START Extracted information

(** * FaultyTerminalWithLogo: the logo ticker, the frame loop and the shader

  A shallow embedding of [src/app/FaultyTerminalWithLogo.tsx]:
  the [LogoLoop] ticker (target velocity, tile count, per-frame
  [animate]), the per-frame [update] of the terminal surface (clock,
  page-load ramp, pointer smoothing), the overlay rasterizer
  [updateLogoTexture] and the GLSL fragment shader.

  Numbers.  A JavaScript [number] and a GLSL [float] are both modelled
  as a real number: every value is finite and arithmetic is exact, so
  rounding, NaN and the infinities are outside the model.  [Math.*]
  functions and the GLSL built-ins are defined from their reference
  definitions over [R]. *)

From Stdlib Require Import Reals Lra Lia List ZArith Bool Sorted Ascii String.
Import ListNotations.

#[local] Open Scope R_scope.

(** ** JavaScript arithmetic *)

Module JS.

Definition number := R.

Definition Math_abs (x : number) : number := Rabs x.
Definition Math_max (x y : number) : number := Rmax x y.
Definition Math_min (x y : number) : number := Rmin x y.
Definition Math_ceil (x : number) : number := IZR (Zceil x).
Definition Math_exp (x : number) : number := exp x.

(** Rounding toward zero, the quotient that [%] uses. *)
Definition trunc (x : number) : number :=
  if Rle_dec 0 x then IZR (Zfloor x) else IZR (Zceil x).

(** [a % n]: the remainder has the sign of the dividend [a].
    ([n = 0] gives NaN in JavaScript; every use below is guarded by
    [n > 0].) *)
Definition rem (a n : number) : number := a - n * trunc (a / n).

(** [x ?? d] on a possibly missing measurement. *)
Definition nullish (x : option number) (d : number) : number :=
  match x with Some v => v | None => d end.

End JS.

(** ** The LogoLoop ticker *)

Module LogoLoop.
Import JS.

(** [direction?: 'left' | 'right'] *)
Inductive Direction := Left | Right.

(** [ANIMATION_CONFIG] *)
Definition SMOOTH_TAU : number := 0.25.
Definition MIN_COPIES : number := 2.
Definition COPY_HEADROOM : number := 2.

Definition targetVelocity (speed : number) (direction : Direction) : number :=
  let magnitude := Math_abs speed in
  let directionMultiplier := match direction with Left => 1 | Right => -1 end in
  let speedMultiplier := if Rlt_dec speed 0 then -1 else 1 in
  magnitude * directionMultiplier * speedMultiplier.

(** React state set by [updateDimensions]. *)
Record Dimensions := mkDimensions {
  seqWidth : number;
  copyCount : number
}.

Definition initialDimensions : Dimensions :=
  {| seqWidth := 0; copyCount := MIN_COPIES |}.

(** [clientWidth] is the measured container width and [rectWidth] the
    measured width of the first copy of the sequence; each is [None]
    when its ref is not attached. *)
Definition updateDimensions (clientWidth rectWidth : option number)
    (d : Dimensions) : Dimensions :=
  let containerWidth := nullish clientWidth 0 in
  let sequenceWidth := nullish rectWidth 0 in
  if Rgt_dec sequenceWidth 0 then
    let copiesNeeded := Math_ceil (containerWidth / sequenceWidth) + COPY_HEADROOM in
    {| seqWidth := Math_ceil sequenceWidth;
       copyCount := Math_max MIN_COPIES copiesNeeded |}
  else d.

(** The refs the animation effect reads and writes, with the
    horizontal translation last written to [track.style.transform]. *)
Record Refs := mkRefs {
  lastTimestampRef : option number;
  offsetRef : number;
  velocityRef : number;
  trackX : number
}.

Definition initialRefs : Refs :=
  {| lastTimestampRef := None; offsetRef := 0; velocityRef := 0; trackX := 0 |}.

(** [((x % seqWidth) + seqWidth) % seqWidth] *)
Definition wrap (x seqWidth : number) : number :=
  rem (rem x seqWidth + seqWidth) seqWidth.

(** Body of the animation effect before the first frame is requested,
    for a track element that is attached (without one the effect
    returns at once and no frame is ever requested). *)
Definition effectStart (seqWidth : number) (r : Refs) : Refs :=
  if Rgt_dec seqWidth 0 then
    let offset := wrap (offsetRef r) seqWidth in
    {| lastTimestampRef := lastTimestampRef r;
       offsetRef := offset;
       velocityRef := velocityRef r;
       trackX := - offset |}
  else r.

(** The effect's cleanup. *)
Definition effectCleanup (r : Refs) : Refs :=
  {| lastTimestampRef := None;
     offsetRef := offsetRef r;
     velocityRef := velocityRef r;
     trackX := trackX r |}.

(** [deltaTime] of a frame, in seconds. *)
Definition deltaTime (timestamp : number) (r : Refs) : number :=
  let last := match lastTimestampRef r with
              | None => timestamp
              | Some l => l
              end in
  Math_max 0 (timestamp - last) / 1000.

(** One animation frame; [target] and [seqWidth] are the values the
    effect closed over. *)
Definition animate (target seqWidth : number) (timestamp : number)
    (r : Refs) : Refs :=
  let deltaTime := deltaTime timestamp r in
  let easingFactor := 1 - Math_exp (- deltaTime / SMOOTH_TAU) in
  let velocity := velocityRef r + (target - velocityRef r) * easingFactor in
  if Rgt_dec seqWidth 0 then
    let nextOffset := offsetRef r + velocity * deltaTime in
    let nextOffset := wrap nextOffset seqWidth in
    {| lastTimestampRef := Some timestamp;
       offsetRef := nextOffset;
       velocityRef := velocity;
       trackX := - nextOffset |}
  else
    {| lastTimestampRef := Some timestamp;
       offsetRef := offsetRef r;
       velocityRef := velocity;
       trackX := trackX r |}.

(** What can happen to a mounted ticker whose sequence width stays
    the same: a frame callback at a timestamp, or a change of the
    target velocity, which cleans the effect up and starts it again. *)
Inductive Event :=
| Frame (timestamp : number)
| Retarget (target : number).

(** The running loop: the closed-over target and the refs. *)
Definition Loop := (number * Refs)%type.

Definition step (seqWidth : number) (l : Loop) (e : Event) : Loop :=
  match e with
  | Frame t => (fst l, animate (fst l) seqWidth t (snd l))
  | Retarget target' => (target', effectStart seqWidth (effectCleanup (snd l)))
  end.

(** The loop after each event, in order. *)
Fixpoint trace (seqWidth : number) (l : Loop) (es : list Event) : list Loop :=
  match es with
  | [] => []
  | e :: es' => let l' := step seqWidth l e in l' :: trace seqWidth l' es'
  end.

(** Frames only, under one target. *)
Fixpoint frames (target seqWidth : number) (ts : list number) (r : Refs) : Refs :=
  match ts with
  | [] => r
  | t :: ts' => frames target seqWidth ts' (animate target seqWidth t r)
  end.

(** Sum of the [deltaTime]s of a run of frames. *)
Fixpoint totalDelta (last : option number) (ts : list number) : number :=
  match ts with
  | [] => 0
  | t :: ts' =>
      Math_max 0 (t - match last with None => t | Some l => l end) / 1000
      + totalDelta (Some t) ts'
  end.

End LogoLoop.

(** ** GLSL built-ins over the reals *)

Module GLSL.

Definition vec2 := (R * R)%type.
Definition vec3 := (R * R * R)%type.
Definition vec4 := (R * R * R * R)%type.

(** A [mat2] holds its two columns, as the constructor
    [mat2(a, b, c, d)] fills them: first column [(a, b)], second
    column [(c, d)]. *)
Record mat2 := mkMat2 { m00 : R; m01 : R; m10 : R; m11 : R }.

Definition floor (x : R) : R := IZR (Zfloor x).
Definition fract (x : R) : R := x - floor x.
Definition mod_ (x y : R) : R := x - y * floor (x / y).
Definition step (edge x : R) : R := if Rlt_dec x edge then 0 else 1.
Definition clamp (x lo hi : R) : R := Rmin (Rmax x lo) hi.
Definition smoothstep (e0 e1 x : R) : R :=
  let t := clamp ((x - e0) / (e1 - e0)) 0 1 in
  t * t * (3 - 2 * t).

Definition vx (v : vec2) : R := fst v.
Definition vy (v : vec2) : R := snd v.

Definition vadd (a b : vec2) : vec2 := (vx a + vx b, vy a + vy b).
Definition vsub (a b : vec2) : vec2 := (vx a - vx b, vy a - vy b).
Definition vmul (a b : vec2) : vec2 := (vx a * vx b, vy a * vy b).
Definition vdiv (a b : vec2) : vec2 := (vx a / vx b, vy a / vy b).
Definition vscale (a : vec2) (k : R) : vec2 := (vx a * k, vy a * k).
Definition vadds (a : vec2) (k : R) : vec2 := (vx a + k, vy a + k).
Definition vsubs (a : vec2) (k : R) : vec2 := (vx a - k, vy a - k).
Definition vfloor (a : vec2) : vec2 := (floor (vx a), floor (vy a)).
Definition vfract (a : vec2) : vec2 := (fract (vx a), fract (vy a)).
Definition dot (a b : vec2) : R := vx a * vx b + vy a * vy b.
Definition length (a : vec2) : R := sqrt (dot a a).
Definition distance (a b : vec2) : R := length (vsub a b).

(** [m * v] *)
Definition mulmv (m : mat2) (v : vec2) : vec2 :=
  (m00 m * vx v + m10 m * vy v, m01 m * vx v + m11 m * vy v).

Definition red (c : vec3) : R := fst (fst c).
Definition green (c : vec3) : R := snd (fst c).
Definition blue (c : vec3) : R := snd c.
Definition rgb (c : vec4) : vec3 := fst c.
Definition alpha (c : vec4) : R := snd c.

Definition v3scale (c : vec3) (k : R) : vec3 := (red c * k, green c * k, blue c * k).
Definition v3add (a b : vec3) : vec3 :=
  (red a + red b, green a + green b, blue a + blue b).
Definition v3mul (a b : vec3) : vec3 :=
  (red a * red b, green a * green b, blue a * blue b).
Definition v3adds (c : vec3) (k : R) : vec3 := (red c + k, green c + k, blue c + k).
Definition v3splat (k : R) : vec3 := (k, k, k).

(** [mix(x, y, a)] *)
Definition mix3 (x y : vec3) (a : R) : vec3 :=
  v3add (v3scale x (1 - a)) (v3scale y a).

Definition sampler2D := vec2 -> vec4.

End GLSL.

(** ** The terminal surface: props, refs, uniforms *)

Module Terminal.
Import JS GLSL.

(** [dither?: number | boolean] *)
Inductive Dither := DitherFlag (b : bool) | DitherAmount (x : number).

Definition ditherValue (dither : Dither) : number :=
  match dither with
  | DitherFlag b => if b then 1 else 0
  | DitherAmount x => x
  end.

(** The props the effect closes over ([tintVec] is the tint already
    converted by [hexToRgb]). *)
Record Props := mkProps {
  scale : number;
  gridMul : vec2;
  digitSize : number;
  timeScale : number;
  pause : bool;
  scanlineIntensity : number;
  glitchAmount : number;
  flickerAmount : number;
  noiseAmp : number;
  chromaticAberration : number;
  dither : Dither;
  curvature : number;
  tintVec : vec3;
  mouseReact : bool;
  mouseStrength : number;
  dpr : number;
  pageLoadAnimation : bool;
  brightness : number
}.

(** The component's refs that [update] and the pointer handler use;
    they outlive a re-run of the effect. *)
Record Refs := mkRefs {
  mouseRef : vec2;
  smoothMouseRef : vec2;
  frozenTimeRef : number;
  loadAnimationStartRef : number;
  timeOffsetRef : number
}.

(** [timeOffset] is the random phase drawn once per component. *)
Definition initialRefs (timeOffset : number) : Refs :=
  {| mouseRef := (0.5, 0.5);
     smoothMouseRef := (0.5, 0.5);
     frozenTimeRef := 0;
     loadAnimationStartRef := 0;
     timeOffsetRef := timeOffset * 100 |}.

(** The handle stored in the [uLogoTexture] uniform; the pixels it
    names live in the GL state. *)
Inductive WebGLTexture := LogoTexture.

(** [program.uniforms] *)
Record Uniforms := mkUniforms {
  iTime : number;
  iResolution : vec3;
  uScale : number;
  uGridMul : vec2;
  uDigitSize : number;
  uScanlineIntensity : number;
  uGlitchAmount : number;
  uFlickerAmount : number;
  uNoiseAmp : number;
  uChromaticAberration : number;
  uDither : number;
  uCurvature : number;
  uTint : vec3;
  uMouse : vec2;
  uMouseStrength : number;
  uUseMouse : number;
  uPageLoadProgress : number;
  uUsePageLoadAnimation : number;
  uBrightness : number;
  uLogoTexture : option WebGLTexture;
  uLogoHeight : number;
  uHasLogo : number
}.

(** [new Program(gl, { ..., uniforms })] for a canvas of the given
    size. *)
Definition createProgram (P : Props) (r : Refs) (canvasWidth canvasHeight : number)
    (logoTexture : option WebGLTexture) : Uniforms :=
  {| iTime := 0;
     iResolution := (canvasWidth, canvasHeight, canvasWidth / canvasHeight);
     uScale := scale P;
     uGridMul := gridMul P;
     uDigitSize := digitSize P;
     uScanlineIntensity := scanlineIntensity P;
     uGlitchAmount := glitchAmount P;
     uFlickerAmount := flickerAmount P;
     uNoiseAmp := noiseAmp P;
     uChromaticAberration := chromaticAberration P;
     uDither := ditherValue (dither P);
     uCurvature := curvature P;
     uTint := tintVec P;
     uMouse := smoothMouseRef r;
     uMouseStrength := mouseStrength P;
     uUseMouse := if mouseReact P then 1 else 0;
     uPageLoadProgress := if pageLoadAnimation P then 0 else 1;
     uUsePageLoadAnimation := if pageLoadAnimation P then 1 else 0;
     uBrightness := brightness P;
     uLogoTexture := logoTexture;
     uLogoHeight := 0.15;
     uHasLogo := 1 |}.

END Extracted information

Return a word-for-word copy of the lines above from the one holding "(** ** JavaScript arithmetic *)" through the one holding "magnitude * directionMultiplier", with both of them included and nothing besides.

(** ** JavaScript arithmetic *)

Module JS.

Definition number := R.

Definition Math_abs (x : number) : number := Rabs x.
Definition Math_max (x y : number) : number := Rmax x y.
Definition Math_min (x y : number) : number := Rmin x y.
Definition Math_ceil (x : number) : number := IZR (Zceil x).
Definition Math_exp (x : number) : number := exp x.

(** Rounding toward zero, the quotient that [%] uses. *)
Definition trunc (x : number) : number :=
  if Rle_dec 0 x then IZR (Zfloor x) else IZR (Zceil x).

(** [a % n]: the remainder has the sign of the dividend [a].
    ([n = 0] gives NaN in JavaScript; every use below is guarded by
    [n > 0].) *)
Definition rem (a n : number) : number := a - n * trunc (a / n).

(** [x ?? d] on a possibly missing measurement. *)
Definition nullish (x : option number) (d : number) : number :=
  match x with Some v => v | None => d end.

End JS.

(** ** The LogoLoop ticker *)

Module LogoLoop.
Import JS.

(** [direction?: 'left' | 'right'] *)
Inductive Direction := Left | Right.

(** [ANIMATION_CONFIG] *)
Definition SMOOTH_TAU : number := 0.25.
Definition MIN_COPIES : number := 2.
Definition COPY_HEADROOM : number := 2.

Definition targetVelocity (speed : number) (direction : Direction) : number :=
  let magnitude := Math_abs speed in
  let directionMultiplier := match direction with Left => 1 | Right => -1 end in
  let speedMultiplier := if Rlt_dec speed 0 then -1 else 1 in
  magnitude * directionMultiplier * speedMultiplier.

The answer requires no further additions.